§ Exercise
Nothing is needed except the lines below that run from the one with "newScene ← produce base (deleteRectangle_recipe" through the one with "input => createNode input", repeated exactly.
** Opening Data for this task block **
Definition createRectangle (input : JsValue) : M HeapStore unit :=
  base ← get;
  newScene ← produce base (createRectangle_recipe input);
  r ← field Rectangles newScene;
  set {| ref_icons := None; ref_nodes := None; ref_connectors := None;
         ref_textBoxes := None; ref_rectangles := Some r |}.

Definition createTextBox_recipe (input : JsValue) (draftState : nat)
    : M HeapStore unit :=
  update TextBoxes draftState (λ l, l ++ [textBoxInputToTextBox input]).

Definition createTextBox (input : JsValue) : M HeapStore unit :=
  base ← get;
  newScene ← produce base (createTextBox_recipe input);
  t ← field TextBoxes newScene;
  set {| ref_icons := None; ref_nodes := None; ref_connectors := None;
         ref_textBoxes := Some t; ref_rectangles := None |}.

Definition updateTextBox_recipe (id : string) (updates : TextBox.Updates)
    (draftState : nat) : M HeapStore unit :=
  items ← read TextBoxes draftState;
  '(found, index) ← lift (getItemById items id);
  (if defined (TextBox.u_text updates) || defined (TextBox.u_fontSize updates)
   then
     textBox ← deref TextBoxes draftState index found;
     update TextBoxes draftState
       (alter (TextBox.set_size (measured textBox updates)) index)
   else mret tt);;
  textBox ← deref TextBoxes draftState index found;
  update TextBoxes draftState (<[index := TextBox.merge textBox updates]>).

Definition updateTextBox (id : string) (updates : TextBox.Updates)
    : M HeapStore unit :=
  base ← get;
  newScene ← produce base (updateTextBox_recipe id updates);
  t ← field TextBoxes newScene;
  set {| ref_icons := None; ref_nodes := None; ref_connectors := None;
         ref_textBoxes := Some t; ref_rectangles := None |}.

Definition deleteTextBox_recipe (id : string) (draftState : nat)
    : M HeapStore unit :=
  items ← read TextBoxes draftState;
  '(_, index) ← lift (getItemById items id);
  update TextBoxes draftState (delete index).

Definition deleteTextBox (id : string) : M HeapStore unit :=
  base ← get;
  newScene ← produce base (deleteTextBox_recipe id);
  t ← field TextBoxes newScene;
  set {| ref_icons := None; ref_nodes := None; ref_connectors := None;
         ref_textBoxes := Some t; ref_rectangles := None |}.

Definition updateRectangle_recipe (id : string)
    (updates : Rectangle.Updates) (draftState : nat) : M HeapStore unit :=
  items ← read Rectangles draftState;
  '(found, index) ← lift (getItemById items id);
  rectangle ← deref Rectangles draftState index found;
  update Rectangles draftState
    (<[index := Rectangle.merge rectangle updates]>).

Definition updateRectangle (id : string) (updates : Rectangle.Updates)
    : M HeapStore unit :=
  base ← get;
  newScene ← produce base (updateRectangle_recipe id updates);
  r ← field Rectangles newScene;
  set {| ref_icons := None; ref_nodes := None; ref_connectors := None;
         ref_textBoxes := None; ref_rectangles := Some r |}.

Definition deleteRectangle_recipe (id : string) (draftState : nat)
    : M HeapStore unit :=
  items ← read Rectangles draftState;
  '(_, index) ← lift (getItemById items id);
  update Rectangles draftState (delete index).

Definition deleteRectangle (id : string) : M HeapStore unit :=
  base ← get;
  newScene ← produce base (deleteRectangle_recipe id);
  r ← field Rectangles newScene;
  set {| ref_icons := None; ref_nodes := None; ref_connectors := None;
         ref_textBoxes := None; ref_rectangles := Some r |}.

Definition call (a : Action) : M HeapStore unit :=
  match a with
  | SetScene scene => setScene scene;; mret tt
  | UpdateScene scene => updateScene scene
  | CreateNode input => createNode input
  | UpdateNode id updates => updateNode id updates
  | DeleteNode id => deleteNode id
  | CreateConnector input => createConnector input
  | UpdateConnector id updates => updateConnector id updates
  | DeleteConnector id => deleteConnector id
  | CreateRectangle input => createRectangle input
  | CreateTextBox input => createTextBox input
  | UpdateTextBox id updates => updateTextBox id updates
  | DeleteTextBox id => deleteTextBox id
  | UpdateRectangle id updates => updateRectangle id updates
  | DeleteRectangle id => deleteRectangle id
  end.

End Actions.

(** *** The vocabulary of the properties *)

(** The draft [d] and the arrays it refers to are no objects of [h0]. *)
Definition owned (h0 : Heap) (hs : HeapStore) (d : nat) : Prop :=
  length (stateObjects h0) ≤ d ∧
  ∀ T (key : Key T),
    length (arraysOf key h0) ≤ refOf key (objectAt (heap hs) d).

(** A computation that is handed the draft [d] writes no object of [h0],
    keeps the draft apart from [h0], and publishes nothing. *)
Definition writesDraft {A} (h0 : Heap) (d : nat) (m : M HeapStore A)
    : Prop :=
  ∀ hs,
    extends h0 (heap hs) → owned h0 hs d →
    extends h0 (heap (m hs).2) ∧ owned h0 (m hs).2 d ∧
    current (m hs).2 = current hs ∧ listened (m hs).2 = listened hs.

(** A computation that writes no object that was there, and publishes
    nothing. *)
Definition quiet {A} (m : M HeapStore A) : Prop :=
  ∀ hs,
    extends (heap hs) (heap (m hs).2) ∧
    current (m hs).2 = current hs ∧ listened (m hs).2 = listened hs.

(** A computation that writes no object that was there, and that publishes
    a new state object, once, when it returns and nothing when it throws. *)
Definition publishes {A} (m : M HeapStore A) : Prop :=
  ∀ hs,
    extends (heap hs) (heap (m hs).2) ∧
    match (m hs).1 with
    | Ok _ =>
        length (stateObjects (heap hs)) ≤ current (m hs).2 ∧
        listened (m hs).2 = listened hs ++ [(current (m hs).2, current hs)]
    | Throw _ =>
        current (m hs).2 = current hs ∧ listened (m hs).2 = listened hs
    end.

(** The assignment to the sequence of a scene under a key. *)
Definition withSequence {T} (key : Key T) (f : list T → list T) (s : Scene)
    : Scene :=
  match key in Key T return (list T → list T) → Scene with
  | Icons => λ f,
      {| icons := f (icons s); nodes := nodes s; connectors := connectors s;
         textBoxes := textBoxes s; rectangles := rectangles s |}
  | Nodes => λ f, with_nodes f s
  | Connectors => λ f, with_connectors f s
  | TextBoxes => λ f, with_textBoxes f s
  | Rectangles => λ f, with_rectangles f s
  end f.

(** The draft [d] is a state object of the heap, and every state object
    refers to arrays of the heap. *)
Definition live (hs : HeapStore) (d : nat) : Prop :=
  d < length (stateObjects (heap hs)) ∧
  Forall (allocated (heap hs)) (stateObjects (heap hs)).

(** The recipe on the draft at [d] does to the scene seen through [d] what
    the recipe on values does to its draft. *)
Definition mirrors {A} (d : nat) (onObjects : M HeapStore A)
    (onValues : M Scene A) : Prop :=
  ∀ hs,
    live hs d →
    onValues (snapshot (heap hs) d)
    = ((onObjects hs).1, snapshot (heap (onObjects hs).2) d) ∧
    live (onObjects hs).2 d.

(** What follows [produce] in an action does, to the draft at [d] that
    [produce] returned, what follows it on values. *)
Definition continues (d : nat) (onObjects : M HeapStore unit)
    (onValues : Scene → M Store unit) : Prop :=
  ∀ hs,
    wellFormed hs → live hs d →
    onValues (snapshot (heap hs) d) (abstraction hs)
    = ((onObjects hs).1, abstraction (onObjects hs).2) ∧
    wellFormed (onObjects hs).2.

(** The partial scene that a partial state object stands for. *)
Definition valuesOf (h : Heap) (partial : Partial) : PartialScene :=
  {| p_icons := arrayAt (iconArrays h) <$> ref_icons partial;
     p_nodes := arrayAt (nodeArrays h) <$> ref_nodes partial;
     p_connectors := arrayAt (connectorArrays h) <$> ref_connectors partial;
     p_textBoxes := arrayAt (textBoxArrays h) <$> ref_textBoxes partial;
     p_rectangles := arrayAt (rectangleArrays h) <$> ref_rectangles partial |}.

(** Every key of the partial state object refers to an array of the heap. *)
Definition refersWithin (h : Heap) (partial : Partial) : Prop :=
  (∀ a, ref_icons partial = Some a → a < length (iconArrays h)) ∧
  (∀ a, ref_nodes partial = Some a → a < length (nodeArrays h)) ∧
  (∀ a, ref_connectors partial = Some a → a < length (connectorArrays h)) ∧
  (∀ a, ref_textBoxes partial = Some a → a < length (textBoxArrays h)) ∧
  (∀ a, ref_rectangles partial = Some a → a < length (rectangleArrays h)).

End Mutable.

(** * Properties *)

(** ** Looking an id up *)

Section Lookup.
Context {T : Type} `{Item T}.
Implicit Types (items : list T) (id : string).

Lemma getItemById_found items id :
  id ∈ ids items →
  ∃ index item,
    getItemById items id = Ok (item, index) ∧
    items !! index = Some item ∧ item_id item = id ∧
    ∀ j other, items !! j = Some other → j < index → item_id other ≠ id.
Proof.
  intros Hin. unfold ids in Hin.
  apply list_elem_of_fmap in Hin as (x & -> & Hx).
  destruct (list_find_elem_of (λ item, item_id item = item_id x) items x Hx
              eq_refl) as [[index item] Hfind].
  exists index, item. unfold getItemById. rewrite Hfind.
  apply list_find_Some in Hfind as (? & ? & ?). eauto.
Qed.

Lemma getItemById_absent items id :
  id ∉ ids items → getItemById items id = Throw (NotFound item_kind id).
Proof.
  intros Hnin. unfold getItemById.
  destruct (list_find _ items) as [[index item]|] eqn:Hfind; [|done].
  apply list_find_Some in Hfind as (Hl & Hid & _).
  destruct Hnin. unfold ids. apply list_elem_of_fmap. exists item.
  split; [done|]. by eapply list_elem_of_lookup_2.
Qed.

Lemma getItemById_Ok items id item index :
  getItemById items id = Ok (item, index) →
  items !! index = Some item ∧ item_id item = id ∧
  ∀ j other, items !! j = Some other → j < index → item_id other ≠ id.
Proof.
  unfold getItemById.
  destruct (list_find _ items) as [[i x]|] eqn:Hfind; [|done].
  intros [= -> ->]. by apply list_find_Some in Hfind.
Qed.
** Closing Data for this task block **
§ Result for this exercise
  newScene ← produce base (deleteRectangle_recipe id);
  r ← field Rectangles newScene;
  set {| ref_icons := None; ref_nodes := None; ref_connectors := None;
         ref_textBoxes := None; ref_rectangles := Some r |}.

Definition call (a : Action) : M HeapStore unit :=
  match a with
  | SetScene scene => setScene scene;; mret tt
  | UpdateScene scene => updateScene scene
  | CreateNode input => createNode input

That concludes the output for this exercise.